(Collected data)

_ _ _ _ _

(** * FMR monitoring dashboard: the project status classifier and the
      map/table presenter of [app.py]

    The development embeds [determine_project_status] and the part of the
    dashboard script that classifies the project frame and hands it to the
    map layer and to the table widget.  The Python standard library and
    pandas/pydeck operations the code calls ([datetime.strptime],
    [date.__sub__], [DataFrame.apply], column selection, the scatterplot
    accessors) are embedded next to it, as far as the script uses them.

    Conventions.
    - A Python [int] is a [Z]; a Python [float] is a primitive float.
    - A Python [str] is a Rocq [string]: a sequence of code points below
      256.  On that range the characters matched by the regex class [\d]
      are exactly ['0'..'9'].
    - A Python call that may raise returns a [result]. *)

From Stdlib Require Import ZArith List String Ascii Bool Lia PrimFloat.
From Stdlib Require Import DecimalString.
Import ListNotations.

Local Open Scope string_scope.
Local Open Scope Z_scope.

(** ** Exceptions and results *)

Inductive exn : Type :=
| ValueError
| TypeError
| KeyError
| OverflowError
| LibraryError (name : string).   (* a class the code does not name *)

Inductive result (A : Type) : Type :=
| Ok (a : A)
| Raise (e : exn).

Arguments Ok {A} a.
Arguments Raise {A} e.

Definition bind {A B : Type} (c : result A) (f : A -> result B) : result B :=
  match c with
  | Ok a => f a
  | Raise e => Raise e
  end.

Notation "x <- c ;; k" := (bind c (fun x => k))
  (at level 61, c at next level, right associativity).
Notation "' p <- c ;; k" := (bind c (fun x => let p := x in k))
  (at level 61, p pattern, c at next level, right associativity).

Definition is_ok {A : Type} (r : result A) : bool :=
  match r with Ok _ => true | Raise _ => false end.

(** ** [datetime]: dates and their proleptic Gregorian ordinals *)

Module datetime.

Definition MINYEAR : Z := 1.
Definition MAXYEAR : Z := 9999.

(** [_DAYS_IN_MONTH] and [_DAYS_BEFORE_MONTH]; index 0 is the placeholder
    the Python tables carry ([-1] and [-1]). *)
Definition _DAYS_IN_MONTH : list Z :=
  [-1; 31; 28; 31; 30; 31; 30; 31; 31; 30; 31; 30; 31].

Definition _DAYS_BEFORE_MONTH : list Z :=
  [-1; 0; 31; 59; 90; 120; 151; 181; 212; 243; 273; 304; 334].

Definition tbl (t : list Z) (i : Z) : Z := nth (Z.to_nat i) t 0.

Definition _is_leap (year : Z) : bool :=
  (year mod 4 =? 0) && (negb (year mod 100 =? 0) || (year mod 400 =? 0)).

Definition _days_before_year (year : Z) : Z :=
  let y := year - 1 in
  y * 365 + y / 4 - y / 100 + y / 400.

Definition _days_in_month (year month : Z) : Z :=
  if (month =? 2) && _is_leap year then 29 else tbl _DAYS_IN_MONTH month.

Definition _days_before_month (year month : Z) : Z :=
  tbl _DAYS_BEFORE_MONTH month
  + (if (2 <? month) && _is_leap year then 1 else 0).

Definition _ymd2ord (year month day : Z) : Z :=
  _days_before_year year + _days_before_month year month + day.

Definition _DI400Y : Z := Eval cbv in _days_before_year 401.
Definition _DI100Y : Z := Eval cbv in _days_before_year 101.
Definition _DI4Y : Z := Eval cbv in _days_before_year 5.
Definition _MAXORDINAL : Z := Eval cbv in _ymd2ord 9999 12 31.

(** [_ord2ymd]: ordinal to (year, month, day). *)
Definition _ord2ymd (n0 : Z) : Z * Z * Z :=
  let n := n0 - 1 in
  let n400 := n / _DI400Y in
  let n := n mod _DI400Y in
  let year := n400 * 400 + 1 in
  let n100 := n / _DI100Y in
  let n := n mod _DI100Y in
  let n4 := n / _DI4Y in
  let n := n mod _DI4Y in
  let n1 := n / 365 in
  let n := n mod 365 in
  let year := year + (n100 * 100 + n4 * 4 + n1) in
  if (n1 =? 4) || (n100 =? 4) then (year - 1, 12, 31)
  else
    let leapyear := (n1 =? 3) && (negb (n4 =? 24) || (n100 =? 3)) in
    let month := Z.shiftr (n + 50) 5 in
    let preceding :=
      tbl _DAYS_BEFORE_MONTH month
      + (if (2 <? month) && leapyear then 1 else 0) in
    let '(month, preceding) :=
      if n <? preceding
      then (month - 1,
            preceding
            - (tbl _DAYS_IN_MONTH (month - 1)
               + (if (month - 1 =? 2) && leapyear then 1 else 0)))
      else (month, preceding) in
    (year, month, n - preceding + 1).

(** A [date] object.  The constructor [date_new] is the only way the
    program obtains one, so every date it handles satisfies [valid]. *)
Record date : Type := mkdate { year : Z; month : Z; day : Z }.

Definition _check_date_fields (y m d : Z) : bool :=
  (MINYEAR <=? y) && (y <=? MAXYEAR)
  && (1 <=? m) && (m <=? 12)
  && (1 <=? d) && (d <=? _days_in_month y m).

Definition date_new (y m d : Z) : result date :=
  if _check_date_fields y m d then Ok (mkdate y m d) else Raise ValueError.

Definition valid (d : date) : Prop :=
  _check_date_fields (year d) (month d) (day d) = true.

Definition toordinal (d : date) : Z := _ymd2ord (year d) (month d) (day d).

Definition fromordinal (n : Z) : date :=
  let '(y, m, d) := _ord2ymd n in mkdate y m d.

(** [date.__sub__] on two dates, followed by [.days]. *)
Definition sub_days (a b : date) : Z := toordinal a - toordinal b.

(** [date.__add__] with [timedelta(days=k)]. *)
Definition add_days (a : date) (k : Z) : result date :=
  let o := toordinal a + k in
  if (0 <? o) && (o <=? _MAXORDINAL) then Ok (fromordinal o)
  else Raise OverflowError.

(** [date.__lt__]: comparison of the (year, month, day) tuples. *)
Definition date_ltb (a b : date) : bool :=
  (year a <? year b)
  || ((year a =? year b)
      && ((month a <? month b)
          || ((month a =? month b) && (day a <? day b)))).

(** The month estimate of [_ord2ymd] as a function of the day index [n]
    within the year, and the check of it that the proofs tabulate. *)
Definition month_and_day (n : Z) (leapyear : bool) : Z * Z :=
  let month := Z.shiftr (n + 50) 5 in
  let preceding :=
    tbl _DAYS_BEFORE_MONTH month
    + (if (2 <? month) && leapyear then 1 else 0) in
  let '(month, preceding) :=
    if n <? preceding
    then (month - 1,
          preceding
          - (tbl _DAYS_IN_MONTH (month - 1)
             + (if (month - 1 =? 2) && leapyear then 1 else 0)))
    else (month, preceding) in
  (month, n - preceding + 1).

Definition month_and_day_ok (leapyear : bool) (i : nat) : bool :=
  let n := Z.of_nat i in
  let '(m, d) := month_and_day n leapyear in
  (1 <=? m) && (m <=? 12) && (1 <=? d)
  && (d <=? (if (m =? 2) && leapyear then 29 else tbl _DAYS_IN_MONTH m))
  && (tbl _DAYS_BEFORE_MONTH m
      + (if (2 <? m) && leapyear then 1 else 0) + d =? n + 1).

End datetime.

(** ** [re]: the fragment of Python's backtracking matcher that the
       pattern of ["%Y-%m-%d"] needs *)

Module re.

Inductive regex : Type :=
| Lit (c : ascii)                 (* a literal character *)
| Digit                           (* \d *)
| Range (lo hi : ascii)           (* [lo-hi] *)
| Seq (r1 r2 : regex)             (* r1r2 *)
| Alt (r1 r2 : regex)             (* r1|r2, tried left to right *)
| Group (name : string) (r : regex).   (* (?P<name>r) *)

Definition code (c : ascii) : N := N_of_ascii c.

Definition in_range (lo hi c : ascii) : bool :=
  (code lo <=? code c)%N && (code c <=? code hi)%N.

Definition is_digit (c : ascii) : bool := in_range "0" "9" c.

Definition groupdict : Type := list (string * string).

(** [re_match r i s caps k] matches [r] at position [i], where [s] is the
    subject from [i] on.  The continuation [k] receives the end position,
    the rest of the subject and the groups; when it fails the matcher
    backtracks into the next alternative. *)
Fixpoint re_match {A : Type} (r : regex) (i : nat) (s : string)
    (caps : groupdict) (k : nat -> string -> groupdict -> option A)
  : option A :=
  match r with
  | Lit c =>
      match s with
      | String c' s' => if Ascii.eqb c c' then k (S i) s' caps else None
      | EmptyString => None
      end
  | Digit =>
      match s with
      | String c' s' => if is_digit c' then k (S i) s' caps else None
      | EmptyString => None
      end
  | Range lo hi =>
      match s with
      | String c' s' => if in_range lo hi c' then k (S i) s' caps else None
      | EmptyString => None
      end
  | Seq r1 r2 =>
      re_match r1 i s caps (fun j s' caps' => re_match r2 j s' caps' k)
  | Alt r1 r2 =>
      match re_match r1 i s caps k with
      | Some x => Some x
      | None => re_match r2 i s caps k
      end
  | Group name r1 =>
      re_match r1 i s caps
        (fun j s' caps' => k j s' ((name, substring 0 (j - i) s) :: caps'))
  end.

(** A match object: [end()] and [groupdict()]. *)
Record Match : Type := mkMatch { m_end : nat; m_groups : groupdict }.

(** [regex.match(string)]: anchored at position 0, not at the end. *)
Definition match_ (r : regex) (data : string) : option Match :=
  re_match r 0 data [] (fun j _ caps => Some (mkMatch j caps)).

Fixpoint getitem (d : groupdict) (key : string) : result string :=
  match d with
  | [] => Raise KeyError
  | (k, v) :: d' => if String.eqb k key then Ok v else getitem d' key
  end.

End re.

(** ** [int(str)] on decimal digits with surrounding whitespace

    Signs and underscores, which no group of the date pattern can
    capture, are rejected here. *)

(** The whitespace that [int] strips, below code point 256: TAB..CR, the
    blank, NEL and the no-break space. *)
Definition is_space (c : ascii) : bool :=
  re.in_range "009" "013" c || Ascii.eqb c " "
  || Ascii.eqb c "133" || Ascii.eqb c "160".

Definition digit_value (c : ascii) : Z := Z.of_N (re.code c) - 48.

Fixpoint all_space (s : string) : bool :=
  match s with
  | EmptyString => true
  | String c s' => is_space c && all_space s'
  end.

Fixpoint int_digits (s : string) (acc : Z) : option Z :=
  match s with
  | EmptyString => Some acc
  | String c s' =>
      if re.is_digit c then int_digits s' (10 * acc + digit_value c)
      else if all_space s then Some acc else None
  end.

Fixpoint int (s : string) : result Z :=
  match s with
  | EmptyString => Raise ValueError
  | String c s' =>
      if is_space c then int s'
      else if re.is_digit c
           then match int_digits s 0 with
                | Some n => Ok n
                | None => Raise ValueError
                end
           else Raise ValueError
  end.

(** ** [_strptime]: [datetime.strptime(s, "%Y-%m-%d").date()] *)

Module _strptime.
Import re.

(** The entries of [TimeRE] for the three directives. *)
Definition re_Y : regex :=
  Group "Y" (Seq Digit (Seq Digit (Seq Digit Digit))).

Definition re_m : regex :=
  Group "m" (Alt (Seq (Lit "1") (Range "0" "2"))
            (Alt (Seq (Lit "0") (Range "1" "9"))
                 (Range "1" "9"))).

Definition re_d : regex :=
  Group "d" (Alt (Seq (Lit "3") (Range "0" "1"))
            (Alt (Seq (Range "1" "2") Digit)
            (Alt (Seq (Lit "0") (Range "1" "9"))
            (Alt (Range "1" "9")
                 (Seq (Lit " ") (Range "1" "9")))))).

(** The compiled pattern of the format ["%Y-%m-%d"]:
    [(?P<Y>\d\d\d\d)-(?P<m>1[0-2]|0[1-9]|[1-9])-(?P<d>3[0-1]|[1-2]\d|0[1-9]|[1-9]| [1-9])]. *)
Definition format_regex : regex :=
  Seq re_Y (Seq (Lit "-") (Seq re_m (Seq (Lit "-") re_d))).

Definition strptime_date (data_string : string) : result datetime.date :=
  match match_ format_regex data_string with
  | None => Raise ValueError      (* time data does not match format *)
  | Some found =>
      if negb (Nat.eqb (String.length data_string) (m_end found))
      then Raise ValueError       (* unconverted data remains *)
      else
        let found_dict := m_groups found in
        year <- (y <- getitem found_dict "Y" ;; int y) ;;
        month <- (m <- getitem found_dict "m" ;; int m) ;;
        day <- (d <- getitem found_dict "d" ;; int d) ;;
        datetime.date_new year month day
  end.

End _strptime.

_ _ _ _ _

| EXERCISE PROMPT |
Could you return exactly the lines above from the line with "match r with Ok" to the line with "[-1; 31; 28;", both included, and nothing else?

| WRITTEN SOLUTION |
  match r with Ok _ => true | Raise _ => false end.

(** ** [datetime]: dates and their proleptic Gregorian ordinals *)

Module datetime.

Definition MINYEAR : Z := 1.
Definition MAXYEAR : Z := 9999.

(** [_DAYS_IN_MONTH] and [_DAYS_BEFORE_MONTH]; index 0 is the placeholder
    the Python tables carry ([-1] and [-1]). *)
Definition _DAYS_IN_MONTH : list Z :=
  [-1; 31; 28; 31; 30; 31; 30; 31; 31; 30; 31; 30; 31].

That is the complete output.